Hi Jade, I'd really like to get to know someone from UK while bringing my english skills back in shape (it's been a while since the last time I actually spoke it...and it shows).

I'm from Torino by the way and about your age...how can we contact each other though, seeing as the site doesn't allow the use of PM's til we've reached 5 posts (which neither of us have at the moment)?

Let me know!


----------



## jademod

*hi*



Searain said:


> Hi Jade, I'd really like to get to know someone from UK while bringing my english skills back in shape (it's been a while since the last time I actually spoke it...and it shows).
> 
> I'm from Torino by the way and about your age...how can we contact each other though, seeing as the site doesn't allow the use of PM's til we've reached 5 posts (which neither of us have at the moment)?
> 
> Let me know!


Hi,Thanks for your reply. I'm 24, do you have FB, or I can give you my email.let me know,how old are you. thanks jade


----------



## Searain

jademod said:


> Hi,Thanks for your reply. I'm 24, do you have FB, or I can give you my email.let me know,how old are you. thanks jade


You're welcome!

I do have a facebook account although I made it for my (adorable) dachshund puppy and not strictly for myself (just to keep track of his dog-friends' owners and arrange the "pack" meetings at the park nearby), /SNIP/


----------



## jademod

Searain said:


> You're welcome!
> 
> I do have a facebook account although I made it for my (adorable) dachshund puppy and not strictly for myself (just to keep track of his dog-friends' owners and arrange the "pack" meetings at the park nearby), /SNIP/


I don't think you are allowed to put person contact info on here


----------



## jademod

Whats you're dog called


----------



## jademod

This is my 5th post so I should be able to send a message,we will see.Thanks Jade


----------



## Searain

I got my post count to 5 as well and added you to my contacts but I just don't see any "PM" option anywhere on your profile (perhaps you'll have to add me to your contacts as well or the mods may need to upgrade our accounts manually...or something)...

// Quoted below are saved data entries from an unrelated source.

(** ** Status codes *)
Definition ORACLE_SUCCESS : Z := 0.
Definition ORACLE_UNKNOWN_RECEIPT : Z := 1.
Definition ORACLE_TIMEOUT : Z := 2.
Definition ORACLE_UNKNOWN_ERROR : Z := 4.
Definition ORACLE_RESULT_NOT_READY : Z := 5.
Definition ORACLE_DUPLICATE_REQUEST : Z := 6.
Definition ORACLE_COULD_NOT_CONNECT_TO_ENDPOINT : Z := 7.
Definition ORACLE_ENDPOINT_JSON_RESPONSE_COULD_NOT_BE_PARSED : Z := 8.
Definition ORACLE_INTERNAL_SERVER_ERROR : Z := 9.
Definition ORACLE_INVALID_JSON_REQUEST : Z := 10.
Definition ORACLE_TIME_IN_REQUEST_SPEC_TOO_OLD : Z := 11.
Definition ORACLE_TIME_IN_REQUEST_SPEC_IN_THE_FUTURE : Z := 11.
Definition ORACLE_INVALID_CHAIN_ID : Z := 12.
Definition ORACLE_REQUEST_TOO_LARGE : Z := 13.
Definition ORACLE_RESULT_TOO_LARGE : Z := 14.
Definition ORACLE_ETH_METHOD_NOT_SUPPORTED : Z := 15.
Definition ORACLE_URI_TOO_SHORT : Z := 16.
Definition ORACLE_URI_TOO_LONG : Z := 17.
Definition ORACLE_UNKNOWN_ENCODING : Z := 18.
Definition ORACLE_INVALID_URI_START : Z := 19.
Definition ORACLE_INVALID_URI : Z := 20.
Definition ORACLE_USERNAME_IN_URI : Z := 21.
Definition ORACLE_PASSWORD_IN_URI : Z := 22.
Definition ORACLE_IP_ADDRESS_IN_URI : Z := 23.
Definition ORACLE_UNPARSABLE_SPEC : Z := 24.
Definition ORACLE_NO_CHAIN_ID_IN_SPEC : Z := 25.
Definition ORACLE_NON_UINT64_CHAIN_ID_IN_SPEC : Z := 26.
Definition ORACLE_NO_URI_IN_SPEC : Z := 27.
Definition ORACLE_NON_STRING_URI_IN_SPEC : Z := 28.
Definition ORACLE_NO_ENCODING_IN_SPEC : Z := 29.
Definition ORACLE_NON_STRING_ENCODING_IN_SPEC : Z := 30.
Definition ORACLE_TIME_IN_SPEC_NO_UINT64 : Z := 31.
Definition ORACLE_POW_IN_SPEC_NO_UINT64 : Z := 32.
Definition ORACLE_POW_DID_NOT_VERIFY : Z := 33.
Definition ORACLE_ETH_API_NOT_STRING : Z := 34.
Definition ORACLE_ETH_API_NOT_PROVIDED : Z := 35.
Definition ORACLE_JSPS_NOT_PROVIDED : Z := 36.
Definition ORACLE_JSPS_NOT_ARRAY : Z := 37.
Definition ORACLE_JSPS_EMPTY : Z := 38.
Definition ORACLE_TOO_MANY_JSPS : Z := 39.
Definition ORACLE_JSP_TOO_LONG : Z := 40.
Definition ORACLE_JSP_NOT_STRING : Z := 41.
Definition ORACLE_TRIMS_ITEM_NOT_STRING : Z := 42.
Definition ORACLE_POST_NOT_STRING : Z := 44.
Definition ORACLE_POST_STRING_TOO_LARGE : Z := 45.
Definition ORACLE_NO_PARAMS_ETH_CALL : Z := 46.
Definition ORACLE_PARAMS_ARRAY_INCORRECT_SIZE : Z := 47.
Definition ORACLE_PARAMS_ARRAY_FIRST_ELEMENT_NOT_OBJECT : Z := 48.
Definition ORACLE_PARAMS_INVALID_FROM_ADDRESS : Z := 49.
Definition ORACLE_PARAMS_INVALID_TO_ADDRESS : Z := 50.
Definition ORACLE_PARAMS_ARRAY_INCORRECT_COUNT : Z := 51.
Definition ORACLE_BLOCK_NUMBER_NOT_STRING : Z := 52.
Definition ORACLE_INVALID_BLOCK_NUMBER : Z := 53.
Definition ORACLE_MISSING_FIELD : Z := 54.
Definition ORACLE_INVALID_FIELD : Z := 55.
Definition ORACLE_EMPTY_JSON_RESPONSE : Z := 56.
Definition ORACLE_COULD_NOT_PROCESS_JSPS_IN_JSON_RESPONSE : Z := 57.
Definition ORACLE_NO_TIME_IN_SPEC : Z := 58.
Definition ORACLE_NO_POW_IN_SPEC : Z := 59.
Definition ORACLE_HSPS_TRIMS_SIZE_NOT_EQUAL : Z := 60.
Definition ORACLE_PARAMS_NO_ARRAY : Z := 61.
Definition ORACLE_PARAMS_GAS_NOT_UINT64 : Z := 62.

Definition MAX_ORACLE_SPEC_LEN : Z := 1024.
Definition ORACLE_MAX_URI_SIZE : Z := 1024.
Definition ORACLE_MAX_POST_SIZE : Z := 1024.
Definition ORACLE_MAX_JSPS : Z := 32.
Definition ORACLE_MAX_JSP_SIZE : Z := 1024.

(** ** RapidJSON values *)
Inductive rvalue :=
  | RNull
  | RBool (b : bool)
  | RInt (n : Z)
  | RDouble
  | RStr (s : string)
  | RArr (l : list rvalue)
  | RObj (members : list (string * rvalue)).

(** The first member of that name; [HasMember] on anything but an object is an
    assertion. *)
Fixpoint find_member (members : list (string * rvalue)) (name : string) : option rvalue :=
  match members with
  | [] => None
  | (k, v) :: members => if String.eqb k name then Some v else find_member members name
  end.

Definition getObject (v : rvalue) : res (list (string * rvalue)) :=
  match v with RObj m => Ok m | _ => Err UndefinedBehavior end.

(** [HasMember], or the error; then the type check, or the error. *)
Definition requireMember (m : list (string * rvalue)) (name : string) (missing : Z) : res rvalue :=
  match find_member m name with Some v => Ok v | None => Err (OracleException missing) end.

Definition asUint64 (v : rvalue) (error : Z) : res Z :=
  match v with
  | RInt n => rcheck (OracleException error) ((0 <=? n) && (n <? 2 ^ 64)) ;; Ok n
  | _ => Err (OracleException error)
  end.

Definition asString (v : rvalue) (error : Z) : res string :=
  match v with RStr s => Ok (c_str s) | _ => Err (OracleException error) end.

(** What the oracle uses of the libraries. *)
Record url := { url_userName : string; url_password : string; url_host : string }.

Record oracle_libs := {
  ol_parse : string -> option rvalue;
  ol_url : string -> option url;
  ol_inet : string -> bool
}.

Definition strlen (s : string) : Z := Z.of_nat (String.length s).

(** ** Text *)

(** The double quote. *)
Definition dq : string := String (ascii_of_N 34) EmptyString.
Definition quoted (s : string) : string := dq +:+ s +:+ dq.
Definition field (name : string) : string := quoted name +:+ ":".

Definition is_xdigit (c : ascii) : bool :=
  let n := char_code c in
  ((48 <=? n) && (n <=? 57)) || ((65 <=? n) && (n <=? 70)) || ((97 <=? n) && (n <=? 102)).

Fixpoint all_xdigits (s : string) : bool :=
  match s with EmptyString => true | String c s => is_xdigit c && all_xdigits s end.

(** The rest of a string after [0x]. *)
Definition after_0x (s : string) : option string :=
  match s with
  | String a (String b s) => if (char_code a =? 48) && (char_code b =? 120) then Some s else None
  | _ => None
  end.

Definition isHexEncodedUInt64 (s : string) : bool :=
  (3 <=? strlen s) && (strlen s <=? 18) &&
  match after_0x s with Some digits => all_xdigits digits | None => false end.

Definition isValidEthHexAddressString (address : string) : bool :=
  (strlen address =? 42) && match after_0x address with Some digits => all_xdigits digits | None => false end.

(** [find( prefix ) == 0]. *)
Definition starts_with (prefix s : string) : bool := String.prefix prefix s.

(** [find( char )]: the position of the first such character, if any. *)
Fixpoint find_char (c : ascii) (s : string) (pos : Z) : option Z :=
  match s with
  | EmptyString => None
  | String d s => if Ascii.eqb c d then Some pos else find_char c s (pos + 1)
  end.

(** A position as a condition: [npos] is not zero. *)
Definition position_bool (p : option Z) : bool :=
  match p with Some p => negb (p =? 0) | None => true end.

Record OracleRequestSpec := mkSpecRecord {
  os_spec : string;
  os_chainid : Z;
  os_uri : string;
  os_jsps : list string;
  os_trims : list Z;
  os_requestTime : Z;
  os_post : string;
  os_from : string;
  os_to : string;
  os_data : string;
  os_gas : string;
  os_blockId : string;
  os_encoding : string;
  os_ethApi : string;
  os_pow : Z;
  os_receipt : string;
  os_ethCallCounter : Z
}.

Section Spec.
Context (L : crypto_libs) (OL : oracle_libs).
(** [testMode]: set once, on a test net. *)
Context (testMode : bool).

(** ** Checks *)
Definition checkEncoding (encoding : string) : res unit :=
  rcheck (OracleException ORACLE_UNKNOWN_ENCODING) (String.eqb encoding "json").

Definition checkEthApi (ethApi : string) : res unit :=
  rcheck (OracleException ORACLE_ETH_METHOD_NOT_SUPPORTED) (String.eqb ethApi "eth_call").

Definition isIpAddress (address : string) : bool := ol_inet OL (c_str address).

(** The second alternative of the check of the start is
    [_uri.find( ORACLE_HTTPS_START == 0 || _uri == ORACLE_ETH_URL )]: the pointer
    is not null, so the argument is a truth value, which [find] takes for a
    character. *)
Definition checkURI (uri : string) : res unit :=
  rcheck (OracleException ORACLE_URI_TOO_SHORT) (5 <? strlen uri) ;;
  rcheck (OracleException ORACLE_URI_TOO_LONG) (strlen uri <=? ORACLE_MAX_URI_SIZE) ;;
  rcheck (OracleException ORACLE_INVALID_URI_START)
    (starts_with "http://" uri ||
     position_bool (find_char (ascii_of_N (if String.eqb uri "eth://" then 1 else 0)) uri 0)) ;;
  if negb (String.eqb uri "eth://") && negb testMode then
    match ol_url OL uri with
    | None => Err (OracleException ORACLE_INVALID_URI)
    | Some result =>
        rcheck (OracleException ORACLE_USERNAME_IN_URI) (String.eqb (url_userName result) "") ;;
        rcheck (OracleException ORACLE_PASSWORD_IN_URI) (String.eqb (url_password result) "") ;;
        rcheck (OracleException ORACLE_IP_ADDRESS_IN_URI) (negb (isIpAddress (url_host result)))
    end
  else Ok tt.

(** ** Proof of work *)

(** [u256( "0x" + hash )]. *)
Definition hashNumber (hash : list Z) : Z := foldl (fun n b => 256 * n + b) 0 hash.

(** Division by zero throws. *)
Definition verifyPow (spec : string) : res bool :=
  let binaryHash := hashNumber (cl_keccak L (string_bytes spec)) in
  if binaryHash =? 0 then Err InvalidStateException
  else Ok (10000 <? (2 ^ 256 - 1) / binaryHash).

(** ** Parsing *)
Fixpoint parseJsps (l : list rvalue) : res (list string) :=
  match l with
  | [] => Ok []
  | item :: l =>
      jsp ← asString item ORACLE_JSP_NOT_STRING;
      rcheck (OracleException ORACLE_JSP_TOO_LONG) (strlen jsp <=? ORACLE_MAX_JSP_SIZE) ;;
      jsps ← parseJsps l;
      Ok (jsp :: jsps)
  end.

Fixpoint parseTrims (l : list rvalue) : res (list Z) :=
  match l with
  | [] => Ok []
  | item :: l =>
      trim ← asUint64 item ORACLE_TRIMS_ITEM_NOT_STRING;
      trims ← parseTrims l;
      Ok (trim :: trims)
  end.

Definition parseWebRequestSpec (d : list (string * rvalue)) (s : OracleRequestSpec) : res OracleRequestSpec :=
  v ← requireMember d "jsps" ORACLE_JSPS_NOT_PROVIDED;
  match v with
  | RArr array =>
      rcheck (OracleException ORACLE_JSPS_EMPTY) (negb (bool_decide (array = []))) ;;
      rcheck (OracleException ORACLE_TOO_MANY_JSPS) (zlen array <=? ORACLE_MAX_JSPS) ;;
      jsps ← parseJsps array;
      trims ← match find_member d "trims" with
              | Some (RArr trimArray) =>
                  trims ← parseTrims trimArray;
                  rcheck (OracleException ORACLE_HSPS_TRIMS_SIZE_NOT_EQUAL) (zlen jsps =? zlen trims) ;;
                  Ok trims
              | Some _ => Err UndefinedBehavior
              | None => Ok (replicate (length jsps) 0)
              end;
      post ← match find_member d "post" with
             | Some v =>
                 post ← asString v ORACLE_POST_NOT_STRING;
                 rcheck (OracleException ORACLE_POST_STRING_TOO_LARGE) (strlen post <=? ORACLE_MAX_POST_SIZE) ;;
                 Ok post
             | None => Ok ""%string
             end;
      Ok (mkSpecRecord (os_spec s) (os_chainid s) (os_uri s) jsps trims (os_requestTime s) post (os_from s) (os_to s)
        (os_data s) (os_gas s) (os_blockId s) (os_encoding s) (os_ethApi s) (os_pow s) (os_receipt s)
        (os_ethCallCounter s))
  | _ => Err (OracleException ORACLE_JSPS_NOT_ARRAY)
  end.

Definition checkAndGetParamsField (params0 : list (string * rvalue)) (fieldName : string) : res string :=
  v ← requireMember params0 fieldName ORACLE_MISSING_FIELD;
  asString v ORACLE_INVALID_FIELD.

(** The address that the code checks the second time is [from] again. *)
Definition parseEthApiRequestSpec (d : list (string * rvalue)) (s : OracleRequestSpec) : res OracleRequestSpec :=
  v ← requireMember d "params" ORACLE_NO_PARAMS_ETH_CALL;
  match v with
  | RArr params =>
      match params with
      | [params0; params1] =>
          match params0 with
          | RObj members =>
              from ← checkAndGetParamsField members "from";
              rcheck (OracleException ORACLE_PARAMS_INVALID_FROM_ADDRESS) (isValidEthHexAddressString from) ;;
              to ← checkAndGetParamsField members "to";
              rcheck (OracleException ORACLE_PARAMS_INVALID_TO_ADDRESS) (isValidEthHexAddressString from) ;;
              data ← checkAndGetParamsField members "data";
              gas ← checkAndGetParamsField members "gas";
              rcheck (OracleException ORACLE_PARAMS_GAS_NOT_UINT64) (isHexEncodedUInt64 gas) ;;
              rcheck (OracleException ORACLE_PARAMS_ARRAY_INCORRECT_COUNT) (zlen members =? 4) ;;
              blockId ← asString params1 ORACLE_BLOCK_NUMBER_NOT_STRING;
              rcheck (OracleException ORACLE_INVALID_BLOCK_NUMBER)
                (String.eqb blockId "latest" || isHexEncodedUInt64 blockId) ;;
              Ok (mkSpecRecord (os_spec s) (os_chainid s) (os_uri s) (os_jsps s) (os_trims s) (os_requestTime s)
                (os_post s) from to data gas blockId (os_encoding s) (os_ethApi s) (os_pow s) (os_receipt s)
                (os_ethCallCounter s))
          | _ => Err (OracleException ORACLE_PARAMS_ARRAY_FIRST_ELEMENT_NOT_OBJECT)
          end
      | _ => Err (OracleException ORACLE_PARAMS_ARRAY_INCORRECT_SIZE)
      end
  | _ => Err (OracleException ORACLE_PARAMS_NO_ARRAY)
  end.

I gotta go now, I'll check again later though.

Thanks

Simone


----------



## Twinkle Canelli

Hi Jade, 

I'm new to this so not sure what I'm doing!! I'm a bit older than you (old enough to be your mum probably!!!!) but I live in Santo Stefano Belbo which I think is quite close to you and am bored and lonely while my daughter is at school. Would be happy to meet you to have a coffee and a chat....


----------



## jademod

Twinkle Canelli said:


> Hi Jade,
> 
> I'm new to this so not sure what I'm doing!! I'm a bit older than you (old enough to be your mum probably!!!!) but I live in Santo Stefano Belbo which I think is quite close to you and am bored and lonely while my daughter is at school. Would be happy to meet you to have a coffee and a chat....


Hi, Thanks for the reply, that would be great I'm bored and lonely too,ha ha. Are you from england or italy.


----------



## Twinkle Canelli

I'm from England and I've been here 2 years - but you wouldn't know it cos I'm still rubbish at Italian!


----------



## jademod

Twinkle Canelli said:


> I'm from England and I've been here 2 years - but you wouldn't know it cos I'm still rubbish at Italian!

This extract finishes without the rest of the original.